Indeed.  What is the point?  What is the point of eating something that tastes nice, that you might enjoy, that makes you feel good? 



  1. Yeah, and then you might as well ask what the point of a good night’s sleep is when you’re only going to be tired again the following day, or a nice pair of shoes, or a good book or a lovely glass of wine as opposed to a cup of lighter fuel (they’ll both you get you drunk).Humph.  How joyless.  Right, I’m off to eat a pizza.

  2. I still don’t know what the wheat thing is. Or was it the gluten thing?

  3. Your post made me think about a programme I heard on the radio yesterday about people who were clinically obese and needed to undergo surgery, i.e. have their stomach stapled.  The operation can be performed on the NHS once you have a BMI of 50 or over (the biggest case was a BMI of 118).  Afterwards the patients can only eat 3 or 4 meals a day, each consisting of 2 teaspoons of pureed fruit.  After a while they can progress to eating more.  One part of the programme featured an interview with someone who’d had the surgery and had since lost 10 stone.  All she could eat for breakfast still was half a Wheetabix and it takes 20 minutes for her to finish it.
    You can see more about the programme here.  I know that they had to undergo surgery because their weight was threatening their life, but in order to get to that size, they must have enjoyed their food – or at least some of it, right?  I just wondered what it must be like to know that you could never have the treat of experimenting with lots of different flavours and foods in one sitting – once they’ve had surgery, they cannot even eat and drink in one sitting, they have to leave at least 30 minutes between food and drink.
    Anyway, I could paraphrase for ages, the point is that I think so many foods (perhaps too many) are there to be enjoyed, just for the simple taste and texture of them.  It seems sad that food should be reduced to just a function.

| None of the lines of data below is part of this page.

(* ===== verification/NetIP.v ===== *)
(** * Addresses as text: package [net] and the server list of [storage/servers.go]

    [net.ParseIP] and [net.IP.String] as the standard library has them, and the identity of
    a peer server built on them. An address without a zone only: [net.ParseIP] refuses the
    others. *)

From S2P Require Import Prelude Types Address.
Local Open Scope Z_scope.

(** ** Numbers *)

(** The digits of a number in [base], most significant first: [fuel] is at least their
    count. *)
Fixpoint digitsOf (base : Z) (fuel : nat) (n : Z) : list Z :=
  match fuel with
  | O => []
  | S fuel => (if n <? base then [] else digitsOf base fuel (n `div` base)) ++ [n `mod` base]
  end.

Definition digitChar (d : Z) : Z := if d <? 10 then 48 + d else 97 + (d - 10).

(** [strconv.Itoa] and [%d], of a number that is not negative: a 64-bit one has twenty digits
    at most. *)
Definition Itoa (n : Z) : bytes := map digitChar (digitsOf 10 20 n).

(** ** [net.ParseIP] *)

Definition hexVal (c : Z) : option Z :=
  if (48 <=? c) && (c <=? 57) then Some (c - 48)
  else if (97 <=? c) && (c <=? 102) then Some (c - 97 + 10)
  else if (65 <=? c) && (c <=? 70) then Some (c - 65 + 10)
  else None.

Definition decField (s : bytes) : option Z :=
  match s with
  | [] => None
  | c :: tl => if (c =? 48) && bool_decide (tl ≠ []) then None else ParseUint8 s
  end.

Definition parseIPv4 (s : bytes) : option bytes :=
  match split_on 46 s with
  | [a; b; c; d] =>
      match decField a, decField b, decField c, decField d with
      | Some a, Some b, Some c, Some d => Some [a; b; c; d]
      | _, _, _, _ => None
      end
  | _ => None
  end.

(** The digits a group starts with, and the rest. *)
Fixpoint hexRun (s : bytes) : list Z * bytes :=
  match s with
  | [] => ([], [])
  | c :: tl =>
      match hexVal c with
      | Some d => let '(ds, rest) := hexRun tl in (d :: ds, rest)
      | None => ([], s)
      end
  end.

Definition hexValue (ds : list Z) : Z := fold_left (λ n d, n * 16 + d) ds 0.
Definition group (n : Z) : bytes := [n `div` 256; n `mod` 256].

(** The loop of [parseIPv6]: the bytes so far and where the ellipsis was. Every turn adds two
    bytes, so there are eight at most. *)
Fixpoint parseGroups (fuel : nat) (s ip : bytes) (ellipsis : option nat) : option (bytes * option nat) :=
  match fuel with
  | O => if bool_decide (s = []) then Some (ip, ellipsis) else None
  | S fuel =>
      let '(ds, rest) := hexRun s in
      if bool_decide (length ds = 0%nat) || (4 <? length ds) then None
      else
        let ip' := ip ++ group (hexValue ds) in
        match rest with
        | [] => Some (ip', ellipsis)
        | c :: rest =>
            if c =? 46 then
              if (bool_decide (ellipsis = None) && negb (bool_decide (length ip = 12%nat))) || (12 <? length ip)
              then None
              else match parseIPv4 s with Some v4 => Some (ip ++ v4, ellipsis) | None => None end
            else if negb (c =? 58) then None
            else match rest with
                 | [] => None
                 | c :: rest' =>
                     if c =? 58 then
                       if bool_decide (ellipsis ≠ None) then None
                       else if bool_decide (rest' = []) then Some (ip', Some (length ip'))
                       else parseGroups fuel rest' ip' (Some (length ip'))
                     else parseGroups fuel rest ip' ellipsis
                 end
        end
  end.

(** The ellipsis stands for the groups that are missing, one at least. *)
Definition expand (r : option (bytes * option nat)) : option bytes :=
  match r with
  | Some (ip, Some e) =>
      if (length ip <? 16)%nat then Some (take e ip ++ replicate (16 - length ip) 0 ++ drop e ip) else None
  | Some (ip, None) => if bool_decide (length ip = 16%nat) then Some ip else None
  | None => None
  end.

Definition parseIPv6 (s : bytes) : option bytes :=
  match s with
  | 58 :: 58 :: rest =>
      if bool_decide (rest = []) then Some IPv6unspecified else expand (parseGroups 8 rest [] (Some 0%nat))
  | _ => expand (parseGroups 8 s [] None)
  end.

Definition isSeparator (c : Z) : bool := (c =? 46) || (c =? 58).

(** An address of sixteen bytes, whichever family the text is of. *)
Definition ParseIP (s : bytes) : option bytes :=
  if bool_decide (37 ∈ s) then None
  else match find isSeparator s with
       | Some c => if c =? 46 then (λ v4, v4InV6Prefix ++ v4) <$> parseIPv4 s else parseIPv6 s
       | None => None
       end.

(** ** [net.IP.String] *)

Fixpoint joinWith (sep : Z) (parts : list bytes) : bytes :=
  match parts with
  | [] => []
  | [p] => p
  | p :: ps => p ++ sep :: joinWith sep ps
  end.

Fixpoint groupsOf (ip : bytes) : list Z :=
  match ip with a :: b :: tl => 256 * a + b :: groupsOf tl | _ => [] end.

Definition hexGroup (n : Z) : bytes := map digitChar (digitsOf 16 4 n).

(** How many zero groups a list starts with. *)
Fixpoint zeroRun (gs : list Z) : nat :=
  match gs with g :: tl => if g =? 0 then S (zeroRun tl) else 0 | [] => 0 end.

(** The first longest run of two or more zero groups: where it starts and its length, on
    top of the one found so far. *)
Fixpoint longestRun (i : nat) (gs : list Z) (best : nat * nat) : nat * nat :=
  match gs with
  | [] => best
  | _ :: tl =>
      let l := zeroRun gs in
      longestRun (S i) tl (if (2 <=? l)%nat && (best.2 <? l)%nat then (i, l) else best)
  end.

Definition string6 (ip : bytes) : bytes :=
  let gs := groupsOf ip in
  let '(start, len) := longestRun 0 gs (0, 0)%nat in
  if (len =? 0)%nat then joinWith 58 (map hexGroup gs)
  else joinWith 58 (map hexGroup (take start gs)) ++ [58; 58] ++
       joinWith 58 (map hexGroup (drop (start + len) gs)).

Definition hexBytes (b : bytes) : bytes := flat_map (λ c, [digitChar (c `div` 16); digitChar (c `mod` 16)]) b.

Definition IPString (ip : bytes) : bytes :=
  if bool_decide (ip = []) then str "<nil>"
  else match To4 ip with
       | Some v4 => joinWith 46 (map Itoa v4)
       | None => if bool_decide (length ip = 16%nat) then string6 ip else 63 :: hexBytes ip
       end.

(** [net.JoinHostPort]. *)
Definition JoinHostPort (host port : bytes) : bytes :=
  if bool_decide (58 ∈ host) || bool_decide (37 ∈ host) then 91 :: host ++ [93; 58] ++ port
  else host ++ 58 :: port.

  4. That is so sad. I feel sorry for people who can’t enjoy food, who merely eat for fuel. And for me, only being able to eat 2 teaspoons of pureed fruit would be hell. One wonders how they are getting enough fuel – surely they must feel completely exhausted all the time as well?
    Fanny – there’s nothing wrong with enjoying pizza and slightly naughty foods, if you treat yourself once in a while, then it’s still special – whereas, I suspect that people who have a BMI of 118 are eating naughty foods more than once in a while…

  5. I watched a documentary about a young girl who had stomach stapling surgery. She then had to undergo months of counselling to treat her ‘addiction’ because she suddenly had nothing to feed her emotions, and was seriously depressed.
    She thought that being slim would make her happy, but as we can all testify, (except Anne) food is used for more than just fuel.    

  6. Annie truly has a weird relationship with food.  Maybe she just doesn’t like it.

  7. One of the things they said in the programme was that post-op, many of the people’s relationships with their partners deteriorated as they had to adjust to being a ‘new’ person.  Many also had difficulty in adjusting to how they were perceived by the public generally.  While many were happy to have their quality of life improved and be able to lie on their backs without suffocating etc, it took a lot of councelling to help them cope with the other aspects of change.